Cela fait, je remonterai vers les siècles de l'antiquité ; je me placerai au début connu de l'histoire politique de ce rocher célèbre, je franchirai rapidement les époques reculées, je sauterai presque à pieds joints le chaos du moyen âge, et, sans m'appesantir sur les temps plus modernes, j'arriverai au moment où, par suite de la Révolution française, l'île d'Elbe s'est trouvée en contact direct avec la France.

Alors, sûr d'intéresser mon pays, de lui donner des renseignements utiles, je suivrai pas à pas tous les événements qui ont eu lieu dans l'île d'Elbe, jusqu'au grand événement elbois qui résulte du débarquement de l'empereur Napoléon à Porto-Ferrajo.

Là, avec toute la gravité de l'histoire, j'avancerai lentement, je méditerai, je discuterai, et, la main sur la conscience, je dirai tout ce qui sera venu à ma connaissance.

J'ai le désir prononcé de bien faire, mais la bonne volonté ne suffit pas toujours pour remplir avec distinction une belle tache, alors même qu'on se l'est volontairement imposée, et je ne promets que ce qui est (sic) en mon pouvoir de tenir.

Je ne prends pas non plus l'engagement radical d'écrire positivement l'histoire de l'empereur Napoléon à l'île d'Elbe, car il peut y avoir des choses que je n'aie pas connues, et je ne veux pas m'exposer au reproche mérité d'avoir laissé des lacunes. Ce sont des faits remarquables que je raconte, que je transmets à l'histoire universelle du monde social, et dont je lui lègue la propriété. D'ailleurs, un style purement historique m'exposerait à des embarras dans le récit des événements auxquels j'ai pris part ; et comme j'ai pris part à presque tous les événements, ces embarras deviendraient incessants, peut-être même insurmontables.

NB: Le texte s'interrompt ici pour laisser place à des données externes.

(** * A fixed-size LRU cache of a function: [src/core/lru_std.hpp]

    Shallow embedding of the class template [lru_cache_using_std<K, V, MAP>]
    and proofs of its functional behaviour, its representation invariant and
    its behaviour on failure.

    Modelling choices, all read off the source:

    - [std::list<K>] is a sequence of nodes.  A node has an identity, and a
      list iterator is the identity of the node it points at: [insert]
      allocates a node that no live or dead iterator denotes, [splice] moves a
      node and keeps its identity, [pop_front] destroys a node.  Using an
      iterator whose node is gone is undefined behaviour.
    - [MAP<K, pair<V, list::iterator>>] is a finite map ([gmap]); a map
      iterator is either [end()] or the position of a key.  The iteration
      order of [MAP] (what [begin()] and [++] show) differs between [std::map]
      and [std::unordered_map] and is not modelled.
    - [size_t] values are only compared ([==], [!=]), never computed with, so
      they are natural numbers here; every [size_t] is one.
    - [assert] is the one of [<cassert>] in a translation unit that does not
      define [NDEBUG]: a failed assertion terminates the program.
    - The cached function may throw; nothing in the class catches.
    - Every member function is a computation in a state monad over the
      object, which can end by returning, by an exception leaving the member
      function, or fatally.  The computation also emits a trace of the calls
      of the cached function and of the evictions (the latter is ghost
      instrumentation, used to state in which order keys leave). *)

From stdpp Require Import gmap list.
(** Over keys without repetition the loop collects, in the order of the
    keys, exactly the names that were unmarked, hyphenated and unknown when
    it began. *)
Lemma forIn_collects type debugID ks w w0 :
  NoDup ks →
  (∀ n, n ∈ ks →
     isWarned (warnedProperties w) n = isWarned (warnedProperties w0) n) →
  fst (forIn D type debugID ks [] w)
  = filter (λ n, deferred D w0 n = true) ks.
Proof.
  intros Hnd. revert w.
  induction Hnd as [|k ks Hk Hnd IH]; intros w Hsame; [done|].
  rewrite forIn_cons, filter_cons. cbv zeta. simpl.
  assert (∀ w1,
    (warnedProperties w1 = warnedProperties w
     ∨ warnedProperties w1 = <[k := true]> (warnedProperties w)) →
    fst (forIn D type debugID ks [] w1)
    = filter (λ n, deferred D w0 n = true) ks) as Hrest.
  { intros w1 Hw1. apply IH. intros n Hn.
    rewrite <- Hsame by (by right).
    destruct Hw1 as [->| ->]; [done|].
    rewrite isWarned_insert, decide_False; [done|]. by intros ->. }
  assert (deferred D w0 k = deferred D w k) as Hdk.
  { apply deferred_isWarned. symmetry. apply Hsame. by left. }
  destruct (validateProperty_outcome type k debugID w)
    as [[-> Hq]|[(d & -> & Hw & Hv & _)|(-> & Hw & Hv)]]; simpl.
  - rewrite decide_False, Hrest; [done|by left|].
    rewrite Hdk, (deferred_verdict _ _ debugID).
    intros [? ?]. destruct Hq; congruence.
  - rewrite decide_False, Hrest; [done|by right|].
    rewrite Hdk, (deferred_verdict _ _ debugID).
    intros [? ?]. congruence.
  - rewrite decide_True, Hrest; [done|by right|].
    rewrite Hdk. by apply (deferred_verdict _ _ debugID).
Qed.

(** C2. The validation of a standard element, whose keys are distinct,
    collects the names that match the hyphenated pattern, whose lowercased
    form is not in the table and that are not marked, in the order of
    enumeration. After the diagnostics on single names it emits the batched
    report: nothing if no name was collected, the singular message with the
    one quoted name if there is one, the plural message with all the quoted
    names joined by a comma and a space if there are more. *)
Theorem batched_unknown_report type props debugID w :
  isCustomComponent D type props = false →
  NoDup (keys props) →
  let collected := filter (λ n, deferred D w n = true) (keys props) in
  let quoted := (λ prop, lit "`" ++ prop ++ lit "`") <$> collected in
  let addendum := getStackAddendum D debugID in
  ∃ perName batch,
    console (snd (validateProperties D type props debugID w))
    = console w ++ perName ++ batch
    ∧ Forall (λ d, isBatched d = false) perName
    ∧ match collected with
      | [] => batch = []
      | [n] =>
          ∃ d, batch = [d] ∧ offending d = [n]
            ∧ format d
              = "Invalid aria prop %s on <%s> tag. For details, see https://fb.me/invalid-aria-prop%s"%string
            ∧ args d = [lit "`" ++ n ++ lit "`"; type; addendum]
      | _ =>
          ∃ d, batch = [d] ∧ offending d = collected
            ∧ format d
              = "Invalid aria props %s on <%s> tag. For details, see https://fb.me/invalid-aria-prop%s"%string
            ∧ args d = [join (lit ", ") quoted; type; addendum]
      end.
Proof.
  intros Hc Hnd. cbv zeta. unfold validateProperties. rewrite Hc.
  rewrite warnInvalidARIAProps_eq. cbv zeta. simpl.
  destruct (forIn_log type debugID (keys props) w) as (new & -> & Hnb).
  rewrite (forIn_collects type debugID (keys props) w w Hnd) by done.
  exists new, (batchedReport D
    (filter (λ n, deferred D w n = true) (keys props)) type debugID).
  split_and!; [by rewrite app_assoc|done|].
  destruct (filter _ (keys props)) as [|a [|b l]]; simpl; eauto 10.
Qed.

(** C3, as the code has it. A name not yet marked that matches the
    hyphenated pattern and whose lowercased form is not in the table is
    collected by [validateProperty] ([false] is returned and nothing is
    logged) and is marked at that very point. The batched report that
    follows the loop leaves [warnedProperties] as the loop left it. *)
Theorem unknown_hyphenated_marked_when_collected tagName name debugID w :
  isWarned (warnedProperties w) name = false →
  rARIA_test D name = true →
  hasOwnProperty (validAriaProperties D) (toLowerCase D name) = false →
  validateProperty D tagName name debugID w = (false, mark name w)
  ∧ warnedProperties (mark name w) !! name = Some true
  ∧ console (mark name w) = console w
  ∧ ∀ type props debugID' w0,
      warnedProperties (snd (warnInvalidARIAProps D type props debugID' w0))
      = warnedProperties (snd (forIn D type debugID' (keys props) [] w0)).
Proof.
  intros Hw Hh Hk.
  assert (verdict D name debugID = Defer) as Hv by by apply verdict_defer.
  split_and!.
  - by rewrite validateProperty_verdict, Hw, Hv.
  - apply lookup_insert_eq.
  - done.
  - intros. by rewrite warnInvalidARIAProps_eq.
Qed.

End Properties.

(** * The hook run on concrete elements *)

Lemma custom_element_bypass_witness :
  validateProperties sampleDeps (lit "my-element")
    [(lit "aria-foo", JSNull); (lit "ariaFooBar", JSNull)] None initial
  = (tt, initial).
Proof.
  apply (custom_element_bypass sampleDeps). vm_compute. reflexivity.
Defined.

Lemma stack_hooks_guard_witness :
  (onBeforeMountComponent sampleDeps (Some 7) Nullish initial = (tt, initial)
   ∧ onBeforeUpdateComponent sampleDeps (Some 7) Nullish initial
     = (tt, initial))
  ∧ (onBeforeMountComponent sampleDeps (Some 7)
       (ReactElement (JSRef 1) [(lit "aria-foo", JSNull)]) initial
     = (tt, initial)
     ∧ onBeforeUpdateComponent sampleDeps (Some 7)
         (ReactElement (JSRef 1) [(lit "aria-foo", JSNull)]) initial
       = (tt, initial))
  ∧ onBeforeMountComponent sampleDeps (Some 7)
      (ReactElement (JSStr (lit "div")) [(lit "aria-foo", JSNull)]) initial
    = validateProperties sampleDeps (lit "div") [(lit "aria-foo", JSNull)]
        (Some 7) initial.
Proof.
  split; [|split].
  - apply (stack_hooks_guard sampleDeps (Some 7) Nullish initial).
    intros type props. discriminate.
  - apply (stack_hooks_guard sampleDeps (Some 7)
             (ReactElement (JSRef 1) [(lit "aria-foo", JSNull)]) initial).
    intros type props. discriminate.
  - apply (stack_hooks_guard sampleDeps (Some 7)
             (ReactElement (JSStr (lit "div")) [(lit "aria-foo", JSNull)])
             initial).
    reflexivity.
Defined.

Lemma name_reported_at_most_once_witness :
  let call := CallValidateProperties (lit "div")
                [(lit "aria-foo", JSNull)] None in
  let w := run sampleDeps [call] initial in
  citations (lit "aria-foo") (console w) = 1%nat
  ∧ isWarned (warnedProperties w) (lit "aria-foo") = true
  ∧ ∃ new, console (snd (perform sampleDeps call w)) = console w ++ new
           ∧ Forall (λ d, ¬ cites (lit "aria-foo") d) new.
Proof.
  intros call w.
  destruct (name_reported_at_most_once sampleDeps [call] (lit "aria-foo"))
    as [_ Hnext].
  destruct Hnext as (Hw & _ & Hlater).
  { vm_compute. constructor. }
  split_and!; [vm_compute; reflexivity|exact Hw|exact (Hlater call)].
Defined.

Lemma camel_case_unknown_reported_witness :
  validateProperty sampleDeps (lit "div") (lit "ariaFooBar") None initial
  = (true,
     mkWorld {[ lit "ariaFooBar" := true ]}
       [InvalidARIAAttribute (lit "ariaFooBar") []]).
Proof.
  apply (camel_case_unknown_reported sampleDeps (lit "div")
           (lit "ariaFooBar") None initial);
    vm_compute; reflexivity.
Defined.

Lemma wrong_case_suggestion_witness :
  validateProperty sampleDeps (lit "div") (lit "aria-Hidden") None initial
  = (true,
     mkWorld {[ lit "aria-Hidden" := true ]}
       [UnknownARIADidYouMean (lit "aria-Hidden") (lit "aria-hidden") []]).
Proof.
  apply (wrong_case_suggestion sampleDeps (lit "div")
           (lit "aria-Hidden") None initial);
    [vm_compute; reflexivity..|].
  vm_compute. discriminate.
Defined.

Un mémoire historique écarte tous les inconvénients. C'est donc à un mémoire historique que je vais consacrer mes veilles. L'empereur Napoléon n'y perdra aucun des hommages de vérité que l'histoire aurait pu lui rendre. Je commence.

[22] Quelques titres et l'arrangement matériel de ces petits cahiers de notes sont dus à M. Cornet-Peyrusse.

[23] J'en ai publié quelques-uns il y a plusieurs années dans la Revue rétrospective de M. Cottin.

[24] Il doit y avoir là un rapprochement forcé ; il est probable que ce n'est qu'après 1815 que Drouot a pu corriger quelques pages des écrits de Pons.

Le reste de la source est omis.